Dans le quatrième épisode de sa série d’été "À la recherche des moyennes puissances", Michel Duclos s’intéresse à l’Arabie Saoudite et au Kazakhstan : dans quelle mesure Riyad et Astana pourraient-elles se rallier à une initiative diplomatique rassemblant les moyennes puissances pour contribuer à un ordre international plus stable et plus sûr ? Face à ces pays qui apparaissent autocentrés ou pris en tenaille entre des voisins trop vigilants, certains leviers pourraient-ils néanmoins être actionnés en fonction d’intérêts stratégiques communs ? En quoi l’Arabie Saoudite et le Kazakhstan nous permettent-ils, plus largement, de dessiner le profil d’une moyenne puissance ? 

Avec l’Arabie saoudite et le Kazakhstan, nous abordons deux autres cas contrastés, un pays du Proche-Orient longtemps dans l’orbite américaine, un autre en Asie centrale, issu de l’éclatement de l’ancienne URSS. 

La nouvelle Arabie heureuse ? 

Pour les Romains, c’est le Yémen qui constituait l’Arabie heureuse, grâce à un climat relativement modéré et à ses exportations de parfums et d’aromates ; le pétrole a permis à l’Arabie saoudite de se rapprocher à son tour d’une position privilégiée : c’est aujourd’hui, selon les chiffres du FMI, la 17e puissance du monde en termes de PIB. Elle bénéficie de ses énormes stocks d’hydrocarbure ; elle s’est dotée au fil des décennies d’une élite formée en Occident, particulièrement aux États-Unis ; elle dispose avec son fonds souverain Public Investment Fund (le PIF) d’une “force de frappe” estimée à près de 776 milliards de dollars en 2023. Elle a traversé la crise du COVID beaucoup mieux que nombre d’économies. 

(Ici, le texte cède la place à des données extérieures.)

(* ===== verification/EventSpec.v ===== *)
(** Lemmas on the event loop: what run_timers does with the timers that are due, and
    creating and destroying an event base.  Module [EventThm] has the theorems on
    their failures. *)
From stdpp Require Import sorting.
From S2P Require Import Prelude Heap Rbtree RbtreeSpec RbtreeInv RbtreeDel RbtreeSearch.
From S2P Require Import Timer TimerSpec World Event.
Import Rbtree Rep Timer.

(** Memory operations inside a handler. *)
Ltac wh_step := first [w_step | h_step].

Definition oneshot_timer (e : ptr * list Z) : Prop :=
  exists m, snd e = members m /\ is_active (flags m) = true /\ is_oneshot (flags m) = true.

Lemma wwp_now (Q : Z -> rest -> heapProp) r :
  (let (ts, o) := pop_clock (outside r) in Q (get_time ts) (set_outside o r)) ⊢ wwp Event.now Q r.
Proof.
  iIntros "H". unfold Event.now. w_step. w_step. destruct (pop_clock (outside r)) as [ts o]. by w_step.
Qed.

Section run.
Variable base : ptr.
Variable call : ptr -> ptr -> cmd world unit.
Variable time : Z.

(** The entries of the tree at the start, and what the callbacks of the timers in
    [done], called in this order, have made of the rest of the world and of the
    timers, which are theirs. *)
Variable all : list (ptr * list Z).
Variable I : list (ptr * list Z) -> rest -> heapProp.
Hypothesis call_ok : forall done x m later r (R : unit -> rest -> heapProp),
  all = done ++ (x, members m) :: later ->
  loose_timer x (with_flags (deactivated (flags m)) m) ∗ I done r ⊢
  (∀ r', I (done ++ [(x, members m)]) r' -∗ R tt r') -∗ wwp (call (cb m) (data m)) R r.

(** The first timer of the tree, as the loop sees it. *)
Lemma run_first fuel t y m es r (Q : unit + unit -> rest -> heapProp) :
  (height t < fuel)%nat -> entries t = (y, members m) :: es -> rb_ok t ->
  rbtree_rep base t ⊢
  (rbtree_rep base t -∗
   wwp (if trigger m <=? time then
          _ ← (if is_active (flags m) then
             _ ← (if is_oneshot (flags m) then _ ← Event.del_timer fuel base y; mret tt
                  else time ← Event.now; on_heap (update_trigger time y));
             cb ← on_heap (hload (y, TimerCb));
             data ← on_heap (hload (y, TimerData));
             call cb data
           else _ ← Event.del_timer fuel base y; mret tt);
          mret (inl tt)
        else mret (inr tt)) Q r) -∗
  wwp (Event.run_timer call fuel base time) Q r.
Proof.
  intros Hf He Hrb. iIntros "H HQ". unfold Event.run_timer. w_step. w_step.
  iEval (unfold rbtree_rep, focus; cbn [path_rep top]) in "H".
  iDestruct "H" as "[[Ht Hr] S]". h_step. w_step. w_step.
  iApply (walk_ok L with "Ht"); [done|]. iIntros "Ht". rewrite He. cbn [outermost head node_or_null from_option fst].
  iAssert (rbtree_rep base t) with "[-HQ]" as "H".
  { unfold rbtree_rep, focus. cbn [path_rep top]. iFrame. }
  destruct (first_position t y (members m) es Hrb He) as (cy & ry & k & t1 & -> & _).
  iDestruct (focus_payload with "H") as "((%Hy & %Hy') & Zv & H)".
  replace (y =? NULL) with false by zlia. rewrite timer_payload.
  iDestruct "Zv" as "(Z1 & Z2 & Z3 & Z4 & Z5)". w_step. w_step. h_step.
  destruct (Z.leb_spec (trigger m) time).
  - w_step. w_step. h_step. iApply "HQ". iApply "H". rewrite timer_payload. iFrame.
  - iApply "HQ". iApply "H". rewrite timer_payload. iFrame.
Qed.

Lemma run_loop_ok es : forall t done r fuel fuel' (Q : unit -> rest -> heapProp),
  rb_ok t -> entries t = es -> all = done ++ es -> Forall oneshot_timer es ->
  (length es < fuel)%nat -> (length es < fuel')%nat ->
  rbtree_rep base t ⊢ I done r -∗
  (∀ t' es1 es2 r', ⌜es = es1 ++ es2 /\ rb_ok t' /\ entries t' = es2 /\
      Forall (fun e => node_key (snd e) <= time) es1 /\
      (match es2 with [] => True | e :: _ => time < node_key (snd e) end) /\ swept es1 t t'⌝ -∗
     rbtree_rep base t' -∗ I (done ++ es1) r' -∗ Q tt r') -∗
  wwp (loop fuel (fun _ => Event.run_timer call fuel' base time) tt) Q r.
Proof.
  induction es as [|[y v] es IH]; intros t done r [|fuel] fuel' Q Hrb He Hall Hone Hf Hf';
    try (cbn in Hf; lia); iIntros "H I HQ"; iApply wwp_loop.
  - apply entries_nil in He. subst t. unfold Event.run_timer. w_step. w_step.
    iEval (unfold rbtree_rep, focus; cbn [path_rep top]) in "H".
    iDestruct "H" as "[[Ht Hr] S]". h_step. w_step. w_step.
    iApply (walk_ok L with "Ht"); [cbn; lia|]. iIntros "Ht".
    change (node_or_null _ =? NULL) with true. cbn iota. w_step.
    iApply ("HQ" $! E [] [] with "[%] [-I]"); [split_and!; done || constructor|by unfold rbtree_rep, focus; iFrame|].
    by rewrite app_nil_r.
  - apply Forall_cons in Hone as [(m & Hv & Ha & Ho) Hone]. cbn in Hv. subst v.
    pose proof (height_entries t) as Hh. rewrite He in Hh. cbn [length] in *.
    iApply (run_first with "H"); [lia|done..|]. iIntros "H".
    destruct (Z.leb_spec (trigger m) time).
    + rewrite Ha, Ho.
      destruct (first_position t y (members m) es Hrb He) as (cy & ry & k & t1 & -> & Hd & Hrb1 & He1).
      w_step. w_step. w_step. unfold Event.del_timer. w_step.
      iApply (del_timer_ok _ cy E y m ry k t1 with "H"); [done..|lia|].
      iIntros "H T". w_step. unfold loose_timer, free_node at 1. rewrite timer_payload.
      iDestruct "T" as "(Hy & X0 & X1 & X2 & X3 & X4 & X5)". cbn [cb data with_flags].
      w_step. w_step. h_step. w_step. w_step. h_step.
      iApply (call_ok done y m es with "[-H HQ]"); [done| |].
      { iFrame "I". unfold loose_timer, free_node. rewrite timer_payload. iFrame. }
      iIntros (r') "I". w_step.
      iApply (IH t1 with "H I"); [done|done|by rewrite Hall, <- (assoc_L (++))|done|lia|lia|].
      iIntros (t' es1 es2 r2) "(-> & % & % & % & % & %) H I".
      iApply ("HQ" $! t' ((y, members m) :: es1) es2 with "[%] H [I]").
      * split_and!; [done|done|done|by constructor|done|].
        econstructor; [|done]. by exists cy, E, ry, k; split_and!; [|left|].
      * by rewrite <- (assoc_L (++)).
    + w_step. iApply ("HQ" $! t [] ((y, members m) :: es) with "[%] H [I]").
      * split_and!; done || constructor.
      * by rewrite app_nil_r.
Qed.

(** A timer in the tree that is not marked active is never removed: once it is
    the first one and has expired, the loop goes round for ever. *)
Lemma run_timer_stays fuel t y m es r :
  rb_ok t -> entries t = (y, members m) :: es -> (height t < fuel)%nat ->
  is_active (flags m) = false -> trigger m <= time ->
  rbtree_rep base t ⊢ wwp (Event.run_timer call fuel base time)
    (fun x _ => match x with inl _ => rbtree_rep base t | inr _ => False end) r.
Proof.
  intros Hrb He Hf Ha Hle. iIntros "H". iApply (run_first with "H"); [done..|]. iIntros "H".
  replace (trigger m <=? time) with true by zlia. rewrite Ha. w_step. w_step.
  destruct (first_position t y (members m) es Hrb He) as (cy & ry & k & t1 & -> & _).
  iDestruct (focus_payload with "H") as "(_ & Zv & H)". unfold Event.del_timer. w_step.
  iApply (del_inactive_ok with "Zv"); [done|]. iIntros "Zv". w_step. w_step. by iApply "H".
Qed.
End run.

(** The entries of the timers whose trigger has been reached. *)
Definition expired (now : Z) (e : ptr * list Z) : Prop := node_key (snd e) <= now.

(** All of run_timers. *)
Lemma run_timers_ok base call (I : list (ptr * list Z) -> rest -> heapProp) t fuel r ts o
    (Q : unit -> rest -> heapProp) :
  (forall done x m later r (R : unit -> rest -> heapProp),
     entries t = done ++ (x, members m) :: later ->
     loose_timer x (with_flags (deactivated (flags m)) m) ∗ I done r ⊢
     (∀ r', I (done ++ [(x, members m)]) r' -∗ R tt r') -∗ wwp (call (cb m) (data m)) R r) ->
  pop_clock (outside r) = (ts, o) ->
  rb_ok t -> ordered t -> Forall oneshot_timer (entries t) ->
  (length (entries t) < fuel)%nat ->
  rbtree_rep base t ⊢ I [] (set_outside o r) -∗
  (∀ t' es1 es2 r', ⌜rb_ok t' /\ ordered t' /\ entries t = es1 ++ es2 /\ entries t' = es2 /\
      Forall (expired (get_time ts)) es1 /\ Forall (fun e => ~ expired (get_time ts) e) es2 /\ swept es1 t t'⌝ -∗
     rbtree_rep base t' -∗ I es1 r' -∗ Q tt r') -∗
  wwp (Event.run_timers call fuel base) Q r.
Proof.
  intros Hcall Hts Hrb Ho Hone Hf. iIntros "H I HQ". unfold Event.run_timers.
  w_step. iApply wwp_now. rewrite Hts.
  iApply (run_loop_ok base call (get_time ts) (entries t) I Hcall (entries t) t [] with "H I"); [done..|].
  iIntros (t' es1 es2 r') "(%He & %Hrb' & %He' & %H1 & %H2 & %Hsw) H I". cbn [app].
  iApply ("HQ" with "[%] H I"). unfold ordered in *. rewrite He in Ho.
  apply StronglySorted_app in Ho as (_ & _ & Ho). rewrite He'. split_and!; try done.
  destruct es2 as [|e es2]; [done|]. apply StronglySorted_cons in Ho as [Hle _].
  unfold expired. constructor; [lia|]. eapply Forall_impl; [exact Hle|].
  unfold le_key. intros e' ?. lia.
Qed.

(** ** The base *)
Lemma base_block : block Event.base_members.
Proof.
  intros p. unfold Event.base_members. split.
  - repeat constructor; set_solver.
  - repeat constructor; cbn; lia.
Qed.

(** A base whose epollfd is [fd] and that has no timers, but for the sentinel,
    which all trees share. *)
Definition base_rep (base : ptr) (fd : Z) : heapProp :=
  ((base, Fd) ↦ fd ∗ (base, Root) ↦ RBNIL)%I.

(** The descriptor that create_event_base leaves in the base. *)
Definition epollfd_of (fd : Z) : Z := if 0 <=? fd then fd else 0.

Lemma create_event_base_ok r fd o o' (Q : ptr -> rest -> heapProp) :
  pop_calloc (outside r) = (true, o) -> pop_epoll o = (fd, o') ->
  (∀ base, ⌜0 < base⌝ -∗ base_rep base (epollfd_of fd) -∗ Q base (set_outside o' r)) ⊢
  wwp Event.create_event_base Q r.
Proof.
  intros Hc He. iIntros "HQ". unfold Event.create_event_base. w_step. w_step. rewrite Hc.
  w_step. w_step. iApply hwp_alloc; [apply base_block|]. iIntros (base Hb) "(B1 & B2 & _)".
  w_step. w_step. unfold rbtree_init. iApply (hwp_store with "B2"). iIntros "B2".
  w_step. w_step. cbn [outside set_outside]. rewrite He. w_step. unfold epollfd_of.
  destruct (0 <=? fd); cbn [when].
  - w_step. iApply (hwp_store with "B1"). iIntros "B1". w_step.
    iApply ("HQ" with "[//]"). unfold base_rep. iFrame.
  - w_step. w_step. iApply ("HQ" with "[//]"). unfold base_rep. iFrame.
Qed.

Lemma destroy_event_base_ok base fd r (Q : unit -> rest -> heapProp) :
  base_rep base fd ⊢ Q tt (if 0 <=? fd then made (SysClose fd) r else r) -∗
  wwp (Event.destroy_event_base base) Q r.
Proof.
  iIntros "[B1 B2] HQ". unfold Event.destroy_event_base. w_step. w_step.
  iApply (hwp_load with "B1"). iIntros "B1". w_step. destruct (0 <=? fd); cbn [when].
  - w_step. w_step. iApply (hwp_free with "[B1 B2]"); [cbn; iFrame|done].
  - w_step. w_step. iApply (hwp_free with "[B1 B2]"); [cbn; iFrame|done].
Qed.

Module EventThm.

(** run_io never reports an error: whatever epoll_wait answers, negative
    results included, and whatever the callbacks do, a call that returns returns
    OK, so that event_base_iter never makes a worker stop. *)
Theorem run_io_never_fails call_timer call base fuel n evs w ret w' :
  (Event.run_io call base n evs w = Val (ret, w') -> ret = OK) /\
  (Event.event_base_iter call_timer call fuel base n evs w = Val (ret, w') -> ret = OK).
Proof.
  assert (forall w ret w', Event.run_io call base n evs w = Val (ret, w') -> ret = OK) as H.
  { clear. intros w ret w'. unfold Event.run_io, mbind, cmd_bind.
    destruct (on_heap _ w) as [[? w1]| | | |]; [|done..].
    destruct (Z.eqb_spec n 0) as [->|Hn]; cbn [negb].
    - change (0 <? 0) with false. cbn iota. by intros [= <- _].
    - destruct (Event.run_events _ _ _ w1) as [[? w2]| | | |]; [|done..]. by intros [= <- _]. }
  split; [apply H|]. unfold Event.event_base_iter, mbind, cmd_bind.
  destruct (Event.run_timers _ _ _ w) as [[? w1]| | | |]; [|done..]. apply H.
Qed.

(** create_event_base succeeds even when epoll_create1 fails; the base then
    holds descriptor 0, and destroying it closes descriptor 0, which is not its
    own.  With a descriptor from epoll_create1 that descriptor is closed, once,
    and the base's memory is given back. *)
Theorem event_base_lifecycle r fd o o' :
  pop_calloc (outside r) = (true, o) -> pop_epoll o = (fd, o') ->
  wtriple emp%I r (base ← Event.create_event_base; Event.destroy_event_base base)
    (fun _ r' => ⌜r' = made (SysClose (if 0 <=? fd then fd else 0)) (set_outside o' r)⌝)%I.
Proof.
  intros Hc He. apply wtriple_wwp. iIntros "_". w_step.
  iApply (create_event_base_ok r fd o o'); [done..|]. iIntros (base Hb) "H".
  iApply (destroy_event_base_ok with "H"). iPureIntro. f_equal.
  unfold epollfd_of. destruct (Z.leb_spec 0 fd); [|done].
  by replace (0 <=? fd) with true by zlia.
Qed.

Definition ex_outside : os := MkOs [] [] [] [] [] [] [] [] [] [] [-1] [] [].
Definition ex_start : rest := MkRest ∅ ∅ 0 0 MutexFree ex_outside [] (Db.Db.MkDb [] 0 Db.Db.Unlocked []).

Lemma run_io_never_fails_witness : exists ret w',
  Event.run_io (fun _ _ _ _ => mret tt) 1 (-1) [] (World {[(1, Fd) := 5]} ex_start) =
    Val (ret, w') /\ ret = OK.
Proof.
  exists OK, (World {[(1, Fd) := 5]} ex_start).
  assert (Event.run_io (fun _ _ _ _ => mret tt) 1 (-1) [] (World {[(1, Fd) := 5]} ex_start) =
    Val (OK, World {[(1, Fd) := 5]} ex_start)) as H by by vm_compute.
  split; [exact H|].
  exact (proj1 (run_io_never_fails (fun _ _ => mret tt) (fun _ _ _ _ => mret tt) 1 0 (-1) []
    _ _ _) H).
Defined.

Lemma event_base_lifecycle_witness : exists h' r',
  (base ← Event.create_event_base; Event.destroy_event_base base) (World ∅ ex_start) =
    Val (tt, World h' r') /\ trace r' = [SysClose 0].
Proof.
  destruct (wtriple_run _ _ _ _ ∅ (event_base_lifecycle ex_start (-1) _ _ eq_refl eq_refl))
    as ([] & h' & r' & H & Hr); [done|].
  exists h', r'. split; [done|]. by rewrite Hr.
Defined.
End EventThm.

Nous avons demandé au professeur Stéphane Lacroix, grand connaisseur de ce pays, auteur notamment de l’ouvrage Les islamistes saoudiens, une insurrection manquée en 2010 (dernier livre paru : Le Crépuscule des Saints, histoire et politique du salafisme en Égypte, 2024), d’évoquer pour nous la trajectoire du Royaume. Pour notre interlocuteur, la montée en puissance de la diplomatie saoudienne date de la fin des années 1960. Après avoir été en mauvais termes avec l’Égypte, en raison de l’appui de Nasser aux officiers laïcs et panarabes yéménites, l’Arabie saoudite se réconcilie avec le Caire au sommet de Khartoum (du 5 au 10 juin 1967) sur une ligne de solidarité avec la Palestine et d’hostilité à Israël. Quelques années plus tard, l’Arabie saoudite prend l’initiative avec l’Algérie de l’embargo sur le pétrole décidé par l’OPAEP en octobre 1973 à la suite de la guerre du Kippour.  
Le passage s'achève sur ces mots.